StealthGuard: a new framework of privacy-preserving human action recognition
- Gazi mohammad ismail
, - Xueping Zhang,
- Junxiang Yang,
- Bin Li
Xueping Zhang
Computer Science and Technology, School of Information Science and Engineering, Henan University of Technology
Junxiang Yang
Computer Science and Technology, School of Information Science and Engineering, Henan University of Technology
Bin Li
Computer Science and Technology, School of Information Science and Engineering, Henan University of Technology
Abstract
Privacy-preserving human action recognition is a crucial area of research, particularly in the context of video surveillance, assisted living systems, and healthcare applications.

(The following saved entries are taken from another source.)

(** What each call does with the domain or the graph its argument names. *)
Definition on_domain (load : call_result TwLoaded) (k : TwLoaded -> call_result string) : response := Text (let? l := load in k l).
Definition on_graph {A} (load : call_result TwReBACGraph) (k : TwReBACGraph -> call_result A) : call_result A := let? g := load in k g.

Definition handle (q : request) (load : call_result TwLoaded) (graph : call_result TwReBACGraph) : response :=
  match q with
  | Plan _ => on_domain load plan
  | Replan _ p fs => on_domain load (fun l => replan l p fs)
  | CheckTemporal _ p o => on_domain load (fun l => check_temporal l p o)
  | PlanWithTemporal _ o => on_domain load (fun l => plan_with_temporal l o)
  | PlanWithTemporalExplain _ o => on_domain load (fun l => plan_with_temporal_explain l o)
  | CheckTemporalCivil _ p o rd => on_domain load (fun l => check_temporal_civil l p o rd)
  | PlanWithTemporalCivil _ o rd => on_domain load (fun l => plan_with_temporal_civil l o rd)
  | PlanWithTemporalCivilExplain _ o rd => on_domain load (fun l => plan_with_temporal_civil_explain l o rd)
  | DomainCacheClear | RebacCacheClear => Text (Done "ok")
  | RebacAddEdge g s o r => Text (rebac_add_edge g s o r)
  | RebacCheck _ s e o f => Truth (on_graph graph (fun g => rebac_check g s e o f))
  | RebacExpand _ r o f => Names (on_graph graph (fun g => Done (tw_expand g r o (int_fuel f))))
  | RebacCan _ s c d => Text (on_graph graph (fun g => Done (rebac_can_json g s c (int_fuel d))))
  | RebacCapabilities _ e => Names (on_graph graph (fun g => Done (get_entity_capabilities g e)))
  | RebacEntities _ c => Names (on_graph graph (fun g => Done (get_entities_with_capability g c)))
  | RebacParseRelationEdges f t => Text (of_res (parse_relation_edges f t))
  | BridgeBindingContent v a x => Text (Done (binding_content v a x))
  | BridgeExtractEntities s => Names (of_res (extract_state_entities s))
  | BridgePlanContents p d e => Text (of_res (plan_result_contents p d e))
  | BridgeStateBindings s d c => Text (of_res (state_bindings_contents s d c))
  | McExecute d p pr s => Chance (mc_execute draw d p pr s)
  | WitnessOracle s t d => Chance (witness_oracle samples s t d)
  end.

(** Which cache a call goes through, with which text. *)
Inductive source := FromDomain (json : string) | FromGraph (json : string) | NoSource.
Definition source_of (q : request) : source :=
  match q with
  | Plan d | Replan d _ _ | CheckTemporal d _ _ | PlanWithTemporal d _ | PlanWithTemporalExplain d _
  | CheckTemporalCivil d _ _ _ | PlanWithTemporalCivil d _ _ | PlanWithTemporalCivilExplain d _ _ => FromDomain d
  | RebacCheck g _ _ _ _ | RebacExpand g _ _ _ | RebacCan g _ _ _ | RebacCapabilities g _ | RebacEntities g _ => FromGraph g
  | _ => NoSource
  end.
(* ===== verification/TwNifProofs.v ===== *)
(** taskweft_nif/c_src/taskweft_nif.cpp: the caches are invisible, in sequence and
    between threads; plans and results print as JSON that parses; the witness
    oracle's answer. *)

From Stdlib Require Import ZArith String Ascii List Bool Lia.
From Stdlib Require Import Floats.SpecFloat.
From S2P Require Import Prelude OrderedMap TwValue TwJson TwJsonProofs TwJsonText TwRebac TwState TwDomain TwPlanner TwPlannerTree TwTemporal TwNodes TwLoader TwPlanTheorems TwLoaderProofs.
From S2P Require Import TwRun TwBridge TwExplain TwMcExecutor TwWitnessOracle TwNif.
Import ListNotations.
#[local] Open Scope string_scope.
#[local] Open Scope Z_scope.

(** * States in the heap *)

(** A pointer into the heap, or null. *)
Definition in_heap (h : state_heap) (l : TwLoadedRef) : Prop := forall a, r_state l = Some a -> (a < length h)%nat.

Lemma view_app h s l : in_heap h l -> view (h ++ [s])%list l = view h l.
Proof.
  intros R. unfold view. f_equal. destruct (r_state l) as [a|] eqn:E; [|reflexivity]. now rewrite nth_error_app1 by now apply R.
Qed.

Lemma in_heap_app h s l : in_heap h l -> in_heap (h ++ [s])%list l.
Proof. intros R a E. specialize (R a E). rewrite length_app. lia. Qed.
(* ===== verification/TwCacheThreads.v ===== *)
(** taskweft_nif/c_src/taskweft_nif.cpp: [load_cached] and [graph_cached] under
    concurrent calls.

    A call's turns are its two critical sections, the parse between them and,
    for [load_cached], the copy behind them; any number of calls take turns in
    any order, and the caches may be cleared in between.  What [load_cached]
    loads shares its state with the cache by pointer until it is copied, outside
    the lock; a call that has finished may write to the state it was given, at
    any time.  [graph_cached] returns a reference to the map's node, which the
    caller reads afterwards without the lock: nodes are cells of a heap, and
    clearing the map frees them. *)

From Stdlib Require Import ZArith String List Bool Lia.
From S2P Require Import Prelude OrderedMap TwValue TwJson TwRebac TwRebacProofs TwState TwNodes TwLoader TwLoaderProofs TwRun TwNif TwNifProofs.
Import ListNotations.
#[local] Open Scope string_scope.

(** * Domains *)

Section Domains.
Context `{Libm}.

(** A new call, a turn of the [i]-th call, a call that clears the cache, or a
    write of the [i]-th call to the state it was given. *)
Inductive load_event := LSpawn (json : string) | LTurn (i : nat) | LClear | LWrite (i : nat) (s : TwState).

Inductive load_pc :=
| LStart | LParsing | LInserting (l : TwLoadedRef) | LCopying (l : TwLoadedRef) | LFinished (r : call_result TwLoadedRef).
Record load_state := mkLoad { l_heap : state_heap; l_cache : dict TwLoadedRef; l_calls : list (string * load_pc) }.

Definition load_turn (h : state_heap) (c : dict TwLoadedRef) (json : string) (pc : load_pc)
    : state_heap * dict TwLoadedRef * load_pc :=
  match pc with
  | LStart =>
      match dict_find json c with
      | Some l => let '(h, r) := copy_loaded l h in (h, c, LFinished (Done r))
      | None => (h, c, LParsing)
      end
  | LParsing =>
      match load_json json with
      | Ok l => let '(h, loaded) := new_loaded l h in (h, c, LInserting loaded)
      | Throw e => (h, c, LFinished (Raised (Parse e)))
      end
  | LInserting l => (h, emplace json l c, LCopying l)
  | LCopying l => let '(h, r) := copy_loaded l h in (h, c, LFinished (Done r))
  | LFinished r => (h, c, pc)
  end.

(** The states a call shares with the cache, and the one it was given. *)
Definition shared (pc : load_pc) : option nat := match pc with LInserting l | LCopying l => r_state l | _ => None end.
Definition owned (pc : load_pc) : option nat := match pc with LFinished (Done l) => r_state l | _ => None end.

Definition load_step (st : load_state) (ev : load_event) : load_state :=
  match ev with
  | LSpawn json => mkLoad (l_heap st) (l_cache st) (l_calls st ++ [(json, LStart)])
  | LTurn i =>
      match nth_error (l_calls st) i with
      | Some (json, pc) =>
          let '(h, c, pc) := load_turn (l_heap st) (l_cache st) json pc in mkLoad h c (set_nth (l_calls st) i (json, pc))
      | None => st
      end
  | LClear => mkLoad (l_heap st) [] (l_calls st)
  | LWrite i s =>
      match nth_error (l_calls st) i with
      | Some (_, pc) =>
          match owned pc with Some a => mkLoad (write_state (l_heap st) a s) (l_cache st) (l_calls st) | None => st end
      | None => st
      end
  end.

Definition load_run (evs : list load_event) : load_state := fold_left load_step evs (mkLoad [] [] []).

(** ** Invariant *)

(** Any call but [me] may have written to its state. *)
Variable me : nat.

(** What is in flight is what the text parses to. *)
Definition call_ok (h : state_heap) (j : nat) (json : string) (pc : load_pc) : Prop :=
  match pc with
  | LInserting l | LCopying l => load_json json = Ok (view h l) /\ in_heap h l
  | LFinished (Done l) => in_heap h l /\ (j = me -> load_json json = Ok (view h l))
  | LFinished r => see h r = of_res (load_json json)
  | _ => True
  end.
(** * What waits *)

Definition held (v : tsav) : list nat :=
  match callback v with NoCallback => [] | Single c => [c] | Multi m => callbacks (holders v) m end.
Definition to_run (f : frame) : list nat := match f with Deliver c _ => [c] | _ => [] end.
(** The callbacks that were registered and are still waiting or about to be run. *)
Definition waiting (s : state) : list nat := held (sav s) ++ flat_map to_run (frames s).

Definition registered (c : nat) (e : event) : bool := match e with Registered x => Nat.eqb x c | _ => false end.
Definition ended (c : nat) (e : event) : bool := match e with Ran x _ | Skipped x | Cleared x => Nat.eqb x c | _ => false end.
Definition times (f : event -> bool) (l : list event) : nat := length (filter f l).
Definition is_sent (e : event) : bool := match e with Sent _ => true | _ => false end.
Definition sends (f : frame) : bool := match f with CallNow _ => false | _ => true end.

(** * The invariant *)

Definition store_ok (v : tsav) : Prop :=
  inv (holders v) /\ (forall m, m <> 0 -> callbacks (holders v) m = []) /\
  match callback v with Multi m => m = 0 | _ => callbacks (holders v) 0 = [] end.

Definition counted (s : state) : Prop :=
  forall c, times (registered c) (log s) = times (ended c) (log s) + count_occ Nat.eq_dec (waiting s) c.

(** Before the variable is set nothing is to be run; afterwards one send at most
    runs callbacks, and if some are still held it is running them. *)
Definition phase_ok (s : state) : Prop :=
  let v := sav s in
  if isReadyUnsafe v then
    times is_sent (log s) = 1 /\ length (filter sends (frames s)) <= 1 /\ (forall c, callback v <> Single c) /\
    (held v <> [] -> exists m o, In (DeliverAll m o) (frames s))
  else times is_sent (log s) = 0 /\ filter sends (frames s) = [] /\ (valueReferenceCount v <= 0)%Z.

Definition frame_ok (s : state) (f : frame) : Prop :=
  match f with
  | Deliver _ o => In (Sent o) (log s)
  | DeliverAll m o => In (Sent o) (log s) /\ callback (sav s) = Multi m
  | CallNow _ => isReadyUnsafe (sav s) = true
  end.
Definition event_ok (s : state) (e : event) : Prop :=
  match e with
  | Ran _ o => In (Sent o) (log s)
  | RanNow _ o => In (Sent o) (log s) \/ (In Released (log s) /\ o = Failed future_released)
  | _ => True
  end.
Definition status_ok (s : state) : Prop :=
  match status (sav s) with
  | Set_ => In (Sent Fired) (log s)
  | ErrorSet => In (Sent (Failed (error (sav s)))) (log s) \/ (In Released (log s) /\ error (sav s) = future_released)
  | _ => True
  end.

Record Inv (s : state) : Prop := {
  I_store : store_ok (sav s);
  I_count : counted s;
  I_phase : phase_ok s;
  I_frames : Forall (frame_ok s) (frames s);
  I_events : Forall (event_ok s) (log s);
  I_status : status_ok s
}.

Lemma times_cons f e l : times f (e :: l) = (if f e then 1 else 0) + times f l.
Proof. unfold times. cbn. now destruct (f e). Qed.

Lemma count_cons x l c : count_occ Nat.eq_dec (x :: l) c = (if Nat.eqb x c then 1 else 0) + count_occ Nat.eq_dec l c.
Proof. cbn. destruct (Nat.eq_dec x c) as [->|N]; [now rewrite Nat.eqb_refl|]. now rewrite (proj2 (Nat.eqb_neq _ _) N). Qed.
Definition store (m : memory) (a : nat) (b : PacketBuffer) : memory := mkMemory (<[a := b]> (buffers m)) (fresh m) (returned m).
Definition modify (m : memory) (a : nat) (f : PacketBuffer -> PacketBuffer) : option memory := b ← buffers m !! a; Some (store m a (f b)).

(** The written part with the bytes from [x] on, [n] of them, set to 0. *)
Definition memset0 (d : list (option Z)) (x n : Z) : list (option Z) :=
  imap (fun i v => if (x <=? Z.of_nat i)%Z && (Z.of_nat i <? x + n)%Z then Some 0%Z else v) d.
Definition wiped (b : PacketBuffer) : list (option Z) :=
  if (0 <? wipe_len b)%Z then memset0 (data b) (wipe_begin b) (wipe_len b) else data b.

Definition addref (m : memory) (a : nat) : option memory := modify m a (fun b => set_refs b (S (reference_count b))).
Definition delref (m : memory) (a : nat) : option memory :=
  b ← buffers m !! a;
  match reference_count b with
  | O => None
  | S O => Some (mkMemory (delete a (buffers m)) (fresh m) (wiped b :: returned m))
  | S n => Some (store m a (set_refs b n))
  end.

(** [begin] as the offset from the start of the buffer's data. *)
Definition markForWipe (b : PacketBuffer) (begin n : Z) : option PacketBuffer :=
  if (0 <=? begin)%Z then
    if (n =? 0)%Z then Some b
    else if (begin + n <=? size b)%Z then
      Some (if (wipe_len b =? 0)%Z then set_wipe b begin n
            else
              let this_wipe_end := (begin + n)%Z in
              let old_wipe_end := (wipe_begin b + wipe_len b)%Z in
              let new_wipe_begin := Z.min (wipe_begin b) begin in
              let new_wipe_end := Z.max old_wipe_end this_wipe_end in
              set_wipe b new_wipe_begin (new_wipe_end - new_wipe_begin))
    else None
  else None.

(** memcpy behind the written part, and into it. *)
Definition append (m : memory) (a : nat) (d : list (option Z)) : option memory := modify m a (fun b => set_data b (data b ++ d)).
Definition splice {A} (l : list A) (o : nat) (d : list A) : list A := take o l ++ d ++ drop (o + length d) l.
Definition memcpy_at (m : memory) (p : nat * nat) (d : list Z) : option memory :=
  b ← buffers m !! fst p;
  if snd p + length d <=? bytes_written b then Some (store m (fst p) (set_data b (splice (data b) (snd p) (Some <$> d)))) else None.

(** * Writing a packet *)

Record ReliablePacket := mkReliable { rbuffer : nat; begin : nat; end_ : nat }.

(** [reliable] holds the finished parts of the cont chain and the buffer and
    begin of the last one. *)
Record PacketWriter := mkWriter { buffer : nat; reliable : option (list ReliablePacket * (nat * nat)); plength : Z }.

Definition init (m : memory) (buf : nat) (rel : bool) : option (memory * PacketWriter) :=
  b ← buffers m !! buf;
  let len := (0 - Z.of_nat (bytes_written b))%Z in
  if rel then m ← addref m buf; Some (m, mkWriter buf (Some ([], (buf, bytes_written b))) len)
  else Some (m, mkWriter buf None len).

Definition finish (m : memory) (w : PacketWriter) : option (nat * Z * option (list ReliablePacket)) :=
  b ← buffers m !! buffer w;
  Some (buffer w, (plength w + Z.of_nat (bytes_written b))%Z,
        match reliable w with Some (l, (a, x)) => Some (l ++ [mkReliable a x (bytes_written b)]) | None => None end).

Definition nextBuffer (m : memory) (w : PacketWriter) (sz : Z) : option (memory * PacketWriter) :=
  b ← buffers m !! buffer w;
  let len := (plength w + Z.of_nat (bytes_written b))%Z in
  let '(m, n) := create m sz in
  m ← modify m (buffer w) (fun b => set_next b (Some n));
  match reliable w with
  | Some (l, (a, x)) => m ← addref m n; Some (m, mkWriter n (Some (l ++ [mkReliable a x (bytes_written b)], (n, 0))) len)
  | None => Some (m, mkWriter n None len)
  end.

(** A round copies what fits; the buffer that nextBuffer makes takes the rest. *)
Fixpoint across_loop (fuel : nat) (m : memory) (w : PacketWriter) (d : list (option Z)) : option (memory * PacketWriter) :=
  match fuel with
  | O => None
  | S fuel =>
      b ← buffers m !! buffer w;
      let n := Z.to_nat (Z.min (Z.of_nat (length d)) (bytes_unwritten b)) in
      m ← append m (buffer w) (take n d);
      match drop n d with
      | [] => Some (m, w)
      | rest => '(m, w) ← nextBuffer m w (Z.of_nat (length rest)); across_loop fuel m w rest
      end
  end.
Definition serializeBytesAcrossBoundary := across_loop 2.

Definition serializeBytes (m : memory) (w : PacketWriter) (d : list Z) : option (memory * PacketWriter) :=
  if length d =? 0 then Some (m, w)
  else
    b ← buffers m !! buffer w;
    if (Z.of_nat (length d) <=? bytes_unwritten b)%Z then m ← append m (buffer w) (Some <$> d); Some (m, w)
    else serializeBytesAcrossBoundary m w (Some <$> d).

(** The place for [n] bytes in one buffer. *)
Definition writeBytes (m : memory) (w : PacketWriter) (n : nat) : option (memory * PacketWriter * (nat * nat)) :=
  b ← buffers m !! buffer w;
  '(m, w) ← (if (bytes_unwritten b <? Z.of_nat n)%Z then
               '(m, w) ← nextBuffer m w (Z.of_nat n);
               b ← buffers m !! buffer w;
               if (Z.of_nat n <=? size b)%Z then Some (m, w) else None
             else Some (m, w));
  b ← buffers m !! buffer w;
  m ← append m (buffer w) (replicate n None);
  Some (m, w, (buffer w, bytes_written b)).

Record SplitBuffer := mkSplit { sbegin : nat * nat; snext : option (nat * nat); first_length : nat }.

Definition writeAhead (m : memory) (w : PacketWriter) (n : nat) : option (memory * PacketWriter * SplitBuffer) :=
  b ← buffers m !! buffer w;
  let here := (buffer w, bytes_written b) in
  if (Z.of_nat n <=? bytes_unwritten b)%Z then
    m ← append m (buffer w) (replicate n None);
    Some (m, w, mkSplit here None n)
  else
    let first := Z.to_nat (bytes_unwritten b) in
    m ← append m (buffer w) (replicate first None);
    '(m, w) ← nextBuffer m w (Z.of_nat (n - first));
    m ← append m (buffer w) (replicate (n - first) None);
    Some (m, w, mkSplit here (Some (buffer w, 0)) first).

Definition shift (p : nat * nat) (n : nat) : nat * nat := (fst p, snd p + n).

Definition SplitBuffer_write (m : memory) (s : SplitBuffer) (d : list Z) (offset : nat) : option memory :=
  let len := length d in
  if len + offset <=? first_length s then memcpy_at m (shift (sbegin s) offset) d
  else if first_length s <=? offset then p ← snext s; memcpy_at m (shift p (offset - first_length s)) d
  else
    m ← memcpy_at m (shift (sbegin s) offset) (take (first_length s - offset) d);
    p ← snext s;
    memcpy_at m p (drop (first_length s - offset) d).

Definition writeAndShrink (m : memory) (s : SplitBuffer) (d : list Z) : option (memory * SplitBuffer) :=
  let len := length d in
  if len <=? first_length s then
    m ← memcpy_at m (sbegin s) d; Some (m, mkSplit (shift (sbegin s) len) (snext s) (first_length s - len))
  else
    m ← memcpy_at m (sbegin s) (take (first_length s) d);
    p ← snext s;
    m ← memcpy_at m p (drop (first_length s) d);
    Some (m, mkSplit (sbegin s) (Some (shift p (len - first_length s))) 0).

(** OverWriter::writeBytes; [olen] starts at the largest int for a SplitBuffer. *)
Record OverWriter := mkOver { olen : Z; obuf : SplitBuffer }.
Definition over (s : SplitBuffer) : OverWriter := mkOver 2147483647 s.
Definition OverWriter_writeBytes (m : memory) (o : OverWriter) (d : list Z) : option (memory * OverWriter) :=
  if (Z.of_nat (length d) <=? olen o)%Z then
    '(m, s) ← writeAndShrink m (obuf o) d; Some (m, mkOver (olen o - Z.of_nat (length d)) s)
  else None.

(** * The queue of unsent buffers *)

Record UnsentPacketQueue := mkQueue { unsent_first : option nat; unsent_last : option nat }.

Definition getWriteBuffer (m : memory) (q : UnsentPacketQueue) (sizeHint : Z) : option (memory * UnsentPacketQueue * nat) :=
  match unsent_last q with
  | Some a => Some (m, q, a)
  | None =>
      match unsent_first q with
      | Some _ => None
      | None => let '(m, a) := create m sizeHint in Some (m, mkQueue (Some a) (Some a), a)
      end
  end.
Definition setWriteBuffer (q : UnsentPacketQueue) (pb : nat) : UnsentPacketQueue := mkQueue (unsent_first q) (Some pb).
Definition prependWriteBuffer (m : memory) (q : UnsentPacketQueue) (first last : nat) : option (memory * UnsentPacketQueue) :=
  m ← modify m last (fun b => set_next b (unsent_first q));
  Some (m, mkQueue (Some first) (match unsent_last q with None => Some last | Some l => Some l end)).
Definition empty (m : memory) (q : UnsentPacketQueue) : option bool :=
  match unsent_first q with
  | None => Some true
  | Some a => b ← buffers m !! a; Some (Nat.eqb (bytes_sent b) (bytes_written b))
  end.

Fixpoint sent_loop (fuel : nat) (m : memory) (q : UnsentPacketQueue) (bytes : nat) : option (memory * UnsentPacketQueue) :=
  match bytes with
  | O => Some (m, q)
  | _ =>
      match fuel with
      | O => None
      | S fuel =>
          a ← unsent_first q;
          b ← buffers m !! a;
          if (bytes_sent b + bytes <=? bytes_written b) &&
             (negb (Nat.eqb (bytes_sent b + bytes) (bytes_written b)) ||
              match next b with None => negb (bytes_unwritten b =? 0)%Z | Some _ => false end) then
            if (Z.of_nat (bytes_sent b + bytes) <=? size b)%Z then Some (store m a (set_sent b (bytes_sent b + bytes)), q) else None
          else if (Z.of_nat (bytes_written b) <=? size b)%Z then
            let m' := store m a (set_sent b (bytes_written b)) in
            let q := mkQueue (next b) (match next b with None => None | Some _ => unsent_last q end) in
            m ← delref m' a;
            sent_loop fuel m q (bytes - bytes_unsent b)
          else None
      end
  end.
(** A turn takes a buffer off the queue, and the addresses in use are below [fresh]. *)
Definition sent (m : memory) (q : UnsentPacketQueue) (bytes : nat) := sent_loop (S (fresh m)) m q bytes.

Fixpoint discard_loop (fuel : nat) (m : memory) (first : option nat) : option memory :=
  match first with
  | None => Some m
  | Some a =>
      match fuel with
      | O => None
      | S fuel => b ← buffers m !! a; m ← delref m a; discard_loop fuel m (next b)
      end
  end.
Definition discardAll (m : memory) (q : UnsentPacketQueue) : option (memory * UnsentPacketQueue) :=
  m ← discard_loop (fresh m) m (unsent_first q); Some (m, mkQueue None None).

(** * The list of reliable packets *)

Definition packet := list ReliablePacket.

Definition insert (ps : list packet) (p : packet) : list packet := ps ++ [p].

Fixpoint release (m : memory) (p : packet) : option memory :=
  match p with
  | [] => Some m
  | c :: p => m ← delref m (rbuffer c); release m p
  end.
(** remove of the packet that has [i] packets before it. *)
Definition remove (m : memory) (ps : list packet) (i : nat) : option (memory * list packet) :=
  p ← ps !! i; m ← release m p; Some (m, take i ps ++ drop (S i) ps).

Fixpoint discardAll_reliable (m : memory) (ps : list packet) : option memory :=
  match ps with
  | [] => Some m
  | p :: ps => m ← release m p; discardAll_reliable m ps
  end.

While human action recognition techniques offer significant benefits for automated video analysis, they also raise concerns about individual privacy when deployed in sensitive environments. This paper introduces, StealthGuard incorporates a temporal privacy-preserving component based on generative adversarial networks (GANs) to obfuscate sensor data, thereby preventing the identification of individual people or their activities. This approach utilises deep neural network, ensuring both accuracy in action recognition and real-time deployment feasibility. Through extensive experimental results, StealthGuard demonstrates its ability to achieve high levels of privacy protection while maintaining recognition accuracy making it a promising solution for applications where privacy is paramount. This paper also provides a related works in the field, highlighting approaches and techniques for privacy-preserving human action recognition.